Level 2: the level of an online cursus or learning trajectory
For the course 'learning and changing with new media, we use an online platform, a Ning platform. Within this platform, you can also make use of data. For example you can see which topics were given a lot of responses. We use this type of information as we go through redesigns. But apart from the number of responses you can see the number of views. I use this information when I receive few reactions. Sometimes people read it but it is still a heavy topic to respond to. Most platforms do have data, and you want more than you could make use of Google Analytics. Qualitatively you might analyse the content of a course for instance with a wordcloud (eg. wordle or tagxedo). In Moodle I often monitor the participants who have not logged on for 5 days.
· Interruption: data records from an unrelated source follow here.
(* ===== verification/Broadcast.v ===== *)
(** * A whole broadcast

    [RtspServer::BroadcastRtp], run to its end: which sessions it forwards to, what it
    makes of them, and what it leaves alone. *)
From stdpp Require Import gmap.
From S2P Require Import Prelude Status OrderedMap Kernel SampleKernel ByteQueue RingBuf FdGuard.
From S2P Require Import Owner Sock Epoll Conn Forwarder Session Server ServerInv Footprint.
From S2P Require Import Serving Threads Delivery.

Section broadcast.
Context `{K : Kernel} `{KL : !KernelLaws} {Q : Type} `{BQ : !ByteQueue Q}
  `{BL : !ByteQueueLaws Q}.
Implicit Types v : rtsp_server Q.
Implicit Types s : rtsp_session Q.

(** At some point [p] was forwarded for [s], with or without success. *)
Definition forwarded (p : RtpPacket) s (ok : bool) s1 : Prop :=
  exists w st w1, RtspSession.ForwardRtp s p w = Done (st, s1) w1 /\ Status.ok st = ok.

(** The session at [fd] was forwarded the packet once, and accounted; it is one of
    those cut off, [cut], exactly if that was the failure that reaches the limit. *)
Definition served_once (p : RtpPacket) v v' (cut : list Z) (fd : Z) : Prop :=
  forall s, om_find fd (sessions_ v) = Some s ->
  exists ok s1 s', forwarded p s ok s1 /\ om_find fd (sessions_ v') = Some s' /\
    accounted ok s1 s' /\ (fd ∈ cut <-> cuts ok s1 = true).

(** A broadcast of [p] to the sessions [fds]. *)
Record broadcast_to (p : RtpPacket) (fds : list Z) v v' (cut : list Z) : Prop := {
  bc_served fd : fd ∈ fds -> served_once p v v' cut fd;
  bc_others fd : fd ∉ fds -> om_find fd (sessions_ v') = om_find fd (sessions_ v);
  bc_cut : NoDup cut /\ cut ⊆ fds;
  bc_count : u64 (total_dropped_sessions_ v') = u64 (total_dropped_sessions_ v + len cut);
}.

Lemma broadcast_to_nil p v : broadcast_to p [] v v [].
Proof.
  split; [by intros fd ?%not_elem_of_nil|done|by split; [constructor|]|].
  by rewrite len_nil, Z.add_0_r.
Qed.

(** One turn before the others. *)
Lemma broadcast_to_cons p fd fds v v1 v' cut ok s s1 s' :
  fd ∉ fds -> om_find fd (sessions_ v) = Some s -> forwarded p s ok s1 ->
  om_find fd (sessions_ v1) = Some s' -> accounted ok s1 s' ->
  (forall k, k <> fd -> om_find k (sessions_ v1) = om_find k (sessions_ v)) ->
  total_dropped_sessions_ v1 =
    (if cuts ok s1 then u64 (total_dropped_sessions_ v + 1) else total_dropped_sessions_ v) ->
  broadcast_to p fds v1 v' cut ->
  broadcast_to p (fd :: fds) v v' (if cuts ok s1 then fd :: cut else cut).
Proof.
  intros Hnot Hf Hfw Hf1 Ha Hother Hdrop [Hserved Hrest [Hnd Hsub] Hcount].
  assert (Hcut : fd ∉ cut) by (intros H; by apply Hnot, Hsub).
  split.
  - intros k Hk s0 Hs0. destruct (decide (k = fd)) as [->|Hne].
    + exists ok, s1, s'. rewrite Hf in Hs0. injection Hs0 as <-. rewrite Hrest by done.
      split_and!; try done. destruct (cuts ok s1); [|done].
      split; [done|intros _; apply list_elem_of_here].
    + apply elem_of_cons in Hk as [|Hk]; [done|].
      destruct (Hserved k Hk s0) as (ok' & t1 & t' & H1 & H2 & H3 & H4); [by rewrite Hother|].
      exists ok', t1, t'. split_and!; try done. rewrite <-H4.
      destruct (cuts ok s1); [|done]. rewrite elem_of_cons. intuition congruence.
  - intros k [Hne Hk]%not_elem_of_cons. by rewrite Hrest, Hother.
  - destruct (cuts ok s1).
    + split; [by constructor|]. intros k [->|Hk]%elem_of_cons; [apply list_elem_of_here|].
      apply list_elem_of_further. by apply Hsub.
    + split; [done|]. intros k Hk. apply list_elem_of_further. by apply Hsub.
  - rewrite Hcount, Hdrop. destruct (cuts ok s1); [|done].
    rewrite len_cons. unfold u64. rewrite Zplus_mod_idemp_l. f_equal. lia.
Qed.

Lemma wp_broadcast_loop p fds v w :
  packet_ok p -> NoDup fds -> objects_sorted v -> detached_ v = [] ->
  (forall fd, fd ∈ fds -> exists s, om_find fd (sessions_ v) = Some s /\ session_ok s) ->
  wp (RtspServer.broadcast_loop p v fds) (fun v' _ =>
    detached_ v' = [] /\ exists cut, broadcast_to p fds v v' cut) w.
Proof.
  intros Hp Hnd. revert v w. induction Hnd as [|fd fds Hnot Hnd IH]; intros v w Hs Hd Hin;
    cbn [RtspServer.broadcast_loop].
  { wp_step. split; [done|]. exists []. apply broadcast_to_nil. }
  destruct (Hin fd (list_elem_of_here _ _)) as (s & Hf & Hok).
  assert (Hobj : forall v0 k, detached_ v0 = [] -> find_object v0 k = om_find k (sessions_ v0))
    by (intros v0 k H0; unfold find_object; by rewrite H0).
  wp_step. apply wp_broadcast_one; [done|]. rewrite Hobj, Hf by done.
  pose proof (wp_ForwardRtp_ends s p w Hok Hp) as Hfw. unfold wp in Hfw |- *.
  destruct (RtspSession.ForwardRtp s p w) as [[st s1] w1|] eqn:Hrun; [|done].
  intros v1 w2 s' [Hs1 Hother _ Hd1] Hf1 Ha Hdrop. specialize (Hd1 Hd).
  rewrite Hobj in Hf1 by done.
  assert (Hsame : forall k, k <> fd -> om_find k (sessions_ v1) = om_find k (sessions_ v))
    by (intros k Hk; specialize (Hother k Hk); by rewrite !Hobj in Hother).
  eapply wp_mono; [apply IH; [done|done|]|].
  - intros k Hk. destruct (Hin k) as (t & Ht & Hokt); [by apply list_elem_of_further|].
    exists t. split; [|done]. rewrite Hsame; [done|]. by intros ->.
  - intros v' w' [Hd' (cut & Hbc)]. split; [done|].
    exists (if cuts (Status.ok st) s1 then fd :: cut else cut).
    eapply broadcast_to_cons; try done. by exists w, st, w1.
Qed.

(** The loop writes to the connections of the sessions it serves only. *)
Lemma does_broadcast_loop p fds v :
  server_ok v -> packet_ok p ->
  does (io_within nowhere (fun k => k ∈ fds)) (RtspServer.broadcast_loop p v fds) (fun _ => True).
Proof.
  intros Hok Hp. revert v Hok. induction fds as [|fd fds IH]; intros v Hok;
    cbn [RtspServer.broadcast_loop]; [by does_step|]. does_step.
  assert (Hone : does (io_within nowhere (eq fd)) (RtspServer.broadcast_one p v fd)
    (fun _ => True)).
  { unfold RtspServer.broadcast_one. destruct (find_object v fd) as [s|] eqn:Hf; [|by does_step].
    does_step. eapply does_weaken.
    { eapply does_ForwardRtp. destruct (find_object_stored _ _ _ Hok Hf). done. }
    intros [st s1] _. eapply does_mono; [eapply does_broadcast_account| |done];
      [by apply objects_sorted_ok|done|]. intros c. by apply io_within_mono. }
  assert (Hown : owns (RtspServer.broadcast_one p v fd) (fun v' _ => server_ok v') (fun _ => 0))
    by (apply owns_broadcast_one; [done|done|]; by intros ? ? ? _ _).
  eapply does_mono; [exact (does_owned _ _ _ _ _ Hone Hown)| |].
  - intros c. apply io_within_mono; [done|]. intros k <-. apply list_elem_of_here.
  - intros v1 [_ [_ Hok1]]. eapply does_mono; [by apply IH| |done].
    intros c. apply io_within_mono; [done|]. intros k. by apply list_elem_of_further.
Qed.

(** C22: What a broadcast does.  A server that is not running refuses it, without any
    effect.  Otherwise it succeeds, and forwards the packet to exactly the sessions
    that play, once each: a session whose forwarding succeeded has its count of
    consecutive drops reset, one whose forwarding failed has one more, and is torn
    down exactly when that makes a hundred; the server counts the sessions it tears
    down.  Sessions that do not play are left as they are, and nothing is written to
    their connections or read from any. *)
Theorem BroadcastRtp_serves_players p v w :
  server_ok v -> snapshot_ v = [] -> packet_ok p ->
  wp (RtspServer.BroadcastRtp v p) (fun '(st, v') w' =>
    if server_running_ v then
      st = Status.Ok /\
      (exists players cut, broadcast_to p players v v' cut /\
        (forall fd, fd ∈ players <-> exists s,
          om_find fd (sessions_ v) = Some s /\ state_ s = SessionState.kPlaying) /\
        forall fd, fd ∉ players -> wire fd (w_trace w') = wire fd (w_trace w)) /\
      forall fd, Footprint.received fd (w_trace w') = Footprint.received fd (w_trace w)
    else st = Status.FailedPrecondition (lit "server not running") /\ v' = v /\ w' = w) w.
Proof.
  intros Hok Hn Hp. unfold RtspServer.BroadcastRtp, RtspServer.IsRunning.
  destruct (server_running_ v); cbn [negb]; [|by wp_step].
  destruct (take_snapshot_ok v Hok Hn) as (Hok1 & Hd & _).
  set (fds := RtspServer.playing_fds v). pose proof (ok_sorted _ Hok) as Hso.
  change (snapshot_ (RtspServer.take_snapshot v)) with fds. cbv zeta. wp_step.
  pose proof (wp_broadcast_loop p fds (RtspServer.take_snapshot v) w Hp
    (playing_fds_NoDup v Hso) (objects_sorted_ok _ Hok1) eq_refl) as Hloop.
  pose proof (does_broadcast_loop p fds _ Hok1 Hp) as Hdoes. unfold wp in Hloop |- *.
  destruct (RtspServer.broadcast_loop _ _ _ w) as [v1 w1|] eqn:Hrun.
  2: { apply Hloop. intros fd (s & Hf & _)%playing_fds_spec; [|done].
    exists s. split; [done|]. by destruct (om_find_stored _ _ _ Hok Hf). }
  destruct Hloop as [Hd1 (cut & Hbc)].
  { intros fd (s & Hf & _)%playing_fds_spec; [|done].
    exists s. split; [done|]. by destruct (om_find_stored _ _ _ Hok Hf). }
  change (wp (v ← RtspServer.drop_snapshot v1; mret (Status.Ok, v)) (fun '(st, v') w' =>
    st = Status.Ok /\
      (exists players cut, broadcast_to p players v v' cut /\
        (forall fd, fd ∈ players <-> exists s,
          om_find fd (sessions_ v) = Some s /\ state_ s = SessionState.kPlaying) /\
        forall fd, fd ∉ players -> wire fd (w_trace w') = wire fd (w_trace w)) /\
      forall fd, Footprint.received fd (w_trace w') = Footprint.received fd (w_trace w)) w1).
  unfold RtspServer.drop_snapshot. rewrite Hd1. cbn [RtspServer.destroy_all]. wp_steps.
  split; [done|]. split; [exists fds, cut; split; [|split]|].
  - by destruct Hbc; split.
  - intros fd. by apply playing_fds_spec.
  - intros fd Hfd. exact (does_wire fd _ _ _ _ _ _ _ Hdoes Hfd Hrun).
  - intros fd. exact (does_received fd _ _ _ _ _ _ _ Hdoes (fun H => H) Hrun).
Qed.
End broadcast.

(** ** Witness *)

(** The client of 7 plays and has failed 99 times, the one of 8 does not play. *)
Definition mixed_audience : rtsp_server ring_buffer :=
  with_sessions two_clients
    [(7, session_with (ring_of 8 []) SessionState.kPlaying 99); (8, new_client 8)].

Lemma mixed_audience_ok : server_ok mixed_audience.
Proof.
  split; [by vm_compute|by vm_compute|by vm_compute|done|].
  split; [|by repeat constructor|constructor|constructor|by intros ? ?%not_elem_of_nil|done].
  repeat constructor; cbn; try done; try (split; vm_compute; repeat split; discriminate); by vm_compute.
Defined.

(** A packet over the size limit: the client of 7 is torn down and counted. *)
Lemma BroadcastRtp_serves_players_witness :
  wp (RtspServer.BroadcastRtp (K := sample_kernel accepting) mixed_audience large_packet)
    (fun '(st, v') w' =>
      st = Status.Ok /\ total_dropped_sessions_ v' = 1 /\
      (state_ <$> om_find 7 (sessions_ v')) = Some SessionState.kTeardown /\
      exists players cut, broadcast_to (K := sample_kernel accepting) large_packet players
        mixed_audience v' cut) world0.
Proof.
  pose proof (BroadcastRtp_serves_players (K := sample_kernel accepting) large_packet
    mixed_audience world0 mixed_audience_ok eq_refl) as H.
  assert (Hrun : wp (RtspServer.BroadcastRtp (K := sample_kernel accepting) mixed_audience large_packet)
    (fun '(st, v') w' => total_dropped_sessions_ v' = 1 /\
      (state_ <$> om_find 7 (sessions_ v')) = Some SessionState.kTeardown) world0)
    by (vm_compute; by split).
  assert (Hp : packet_ok large_packet) by (intros m [= <-]; by vm_compute).
  specialize (H Hp). unfold wp in *. destruct (RtspServer.BroadcastRtp _ _ _) as [[st v'] w'|]; [|done].
  change (server_running_ mixed_audience) with true in H.
  destruct H as (H1 & (players & cut & H2 & _) & _). destruct Hrun as [H3 H4].
  split; [exact H1|]. split; [exact H3|]. split; [exact H4|]. exists players, cut. exact H2.
Defined.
Level 3: the level of an organization or network
At the level of an organization or school learning analytics is a bit more complex. Within an organization or school is it really a major project since you also have to look at the performance data and dashboards which already exist. It is best when you can make a link between performance and assessment and training / informal learning. Who can play what role in such a project? Think of the Research and Development, Learning and Training (HRD), Data scientists and management departments. Perhaps a good start within an organization or school to see what data you actually use . Sometimes gathering data in an excel sheet can be a big step. Additionally, you can think about an organizational challenge to solve. How can you start collecting to progress in this issue? So start with a question. I actually think the book 'measuring the networked non-profit' van Beth Kanter en Katie Delahaye Paine might be a more practical book than 'big learning data'. A quote from that book is 'deciding what to measure is 90% of the process'.